[ASSIGNMENT]
Only the lines from the top of the data through the line with "destruct (mint_allocates rt1" should be repeated, each exactly as written.

◆ ◆ ◆ ◆

(** A failing call changes nothing either; what it reports tells the checks
    apart. *)
Lemma derive_root_cases rt cap_slot requested target_slot :
  caps_wf rt →
  match vfs_derive_root_path cap_slot requested target_slot rt with
  | (Ok _, rt') => ∃ cap, creates rt cap ∧ mints rt rt' cap
  | (Err _, rt') => rt' = rt
  end.
Proof.
  intros Hwf. unfold vfs_derive_root_path.
  unfold rbind at 1. pose proof (resolve_process_state requested rt) as Hst.
  destruct (resolve_process_vfs_path requested rt) as [[root_path|e] rt0]; cbn in Hst; subst rt0; [|done].
  unfold rbind at 1. pose proof (lookup_resolver_cases cap_slot rt Hwf) as Hlk.
  destruct (lookup_resolver cap_slot rt) as [[src|e] rt0]; [|done]. destruct Hlk as (-> & p & Hus).
  pose proof Hus as (Hp & _). unfold rbind, rguard, rget, rlift, rret, rfail. cbn_call.
  destruct (get_vfs_root _ _) as [root|] eqn:Hroot; cbn_call; [|done].
  destruct (vfs_authority_path_covers _ _) eqn:Hcov; cbn_call; [|done].
  destruct (vfs_node_by_path rt _) as [node|]; cbn_call; [|done].
  destruct (bool_decide (vn_kind node = NkDirectory)); cbn_call; [|done]. rewrite Hp. cbn_call.
  destruct (cspace_can_grant (p_caps p) target_slot) eqn:Hcan; cbn_call; [|done].
  destruct (can_allocate_capability (rt_caps rt)) eqn:Halloc; cbn_call; [|done].
  pose proof (add_derived_root_cases (rt_objects rt) root_path) as Hadd.
  destruct (add_derived_vfs_root _ _) as [[id|e] t]; [|subst t; by destruct rt]. subst id.
  pose proof (same_caps_wf _ _ Hwf (objects_same_caps rt t)) as Hwf1.
  set (rt1 := rt <| rt_objects := t |>) in *. set (rights := Z.land (c_rights src) vfs_file_right_mask).
  destruct (mint_allocates rt1 (next_id (rt_objects rt)) rights (p_pid p) (c_id src) (p_pid p) Hwf1 Halloc)
    as (cap & rt2 & Hmint). rewrite Hmint.
  pose proof (usable_parent _ _ _ _ _ Hwf Hus) as Hpar.
  assert (Hur : is_u64 rights).
  { apply is_u64_land; [apply (held_ok rt Hwf src (usable_held _ _ _ _ _ Hwf Hus))|by vm_compute]. }
  destruct (mint_ok _ _ _ _ _ _ _ _ Hwf1 Hur (proj1 Hpar) (proj2 Hpar) Hmint) as (Hwf2 & Heq & Hcap & _).
  assert (Hproc : rt_processes rt2 = rt_processes rt) by (by rewrite Heq).
  destruct (current_process_index _ _ Hp) as [i Hi].
  destruct (cspace_can_grant_ok (p_caps p) target_slot cap Hcan) as [s Hs].
  rewrite (grant_to_current_ok rt2 i p s) by (by rewrite ?Hproc). cbn.
  assert (Hm : mints rt1 (rt2 <| rt_processes ::= λ t, modify_process_at t i (with_caps s) |>) cap)
    by (by eapply (grant_mints rt1 (next_id (rt_objects rt)) rights); eauto).
  exists cap. split; [|destruct Hm; by split].
  rewrite Hcap. destruct (land_rights_le (c_rights src) vfs_file_right_mask).
  eapply (NewRoot rt cap_slot p src root root_path); try done. apply table_map_fresh.
Qed.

◆ ◆ ◆ ◆

[RESULT]
(** A failing call changes nothing either; what it reports tells the checks
    apart. *)
Lemma derive_root_cases rt cap_slot requested target_slot :
  caps_wf rt →
  match vfs_derive_root_path cap_slot requested target_slot rt with
  | (Ok _, rt') => ∃ cap, creates rt cap ∧ mints rt rt' cap
  | (Err _, rt') => rt' = rt
  end.
Proof.
  intros Hwf. unfold vfs_derive_root_path.
  unfold rbind at 1. pose proof (resolve_process_state requested rt) as Hst.
  destruct (resolve_process_vfs_path requested rt) as [[root_path|e] rt0]; cbn in Hst; subst rt0; [|done].
  unfold rbind at 1. pose proof (lookup_resolver_cases cap_slot rt Hwf) as Hlk.
  destruct (lookup_resolver cap_slot rt) as [[src|e] rt0]; [|done]. destruct Hlk as (-> & p & Hus).
  pose proof Hus as (Hp & _). unfold rbind, rguard, rget, rlift, rret, rfail. cbn_call.
  destruct (get_vfs_root _ _) as [root|] eqn:Hroot; cbn_call; [|done].
  destruct (vfs_authority_path_covers _ _) eqn:Hcov; cbn_call; [|done].
  destruct (vfs_node_by_path rt _) as [node|]; cbn_call; [|done].
  destruct (bool_decide (vn_kind node = NkDirectory)); cbn_call; [|done]. rewrite Hp. cbn_call.
  destruct (cspace_can_grant (p_caps p) target_slot) eqn:Hcan; cbn_call; [|done].
  destruct (can_allocate_capability (rt_caps rt)) eqn:Halloc; cbn_call; [|done].
  pose proof (add_derived_root_cases (rt_objects rt) root_path) as Hadd.
  destruct (add_derived_vfs_root _ _) as [[id|e] t]; [|subst t; by destruct rt]. subst id.
  pose proof (same_caps_wf _ _ Hwf (objects_same_caps rt t)) as Hwf1.
  set (rt1 := rt <| rt_objects := t |>) in *. set (rights := Z.land (c_rights src) vfs_file_right_mask).
  destruct (mint_allocates rt1 (next_id (rt_objects rt)) rights (p_pid p) (c_id src) (p_pid p) Hwf1 Halloc)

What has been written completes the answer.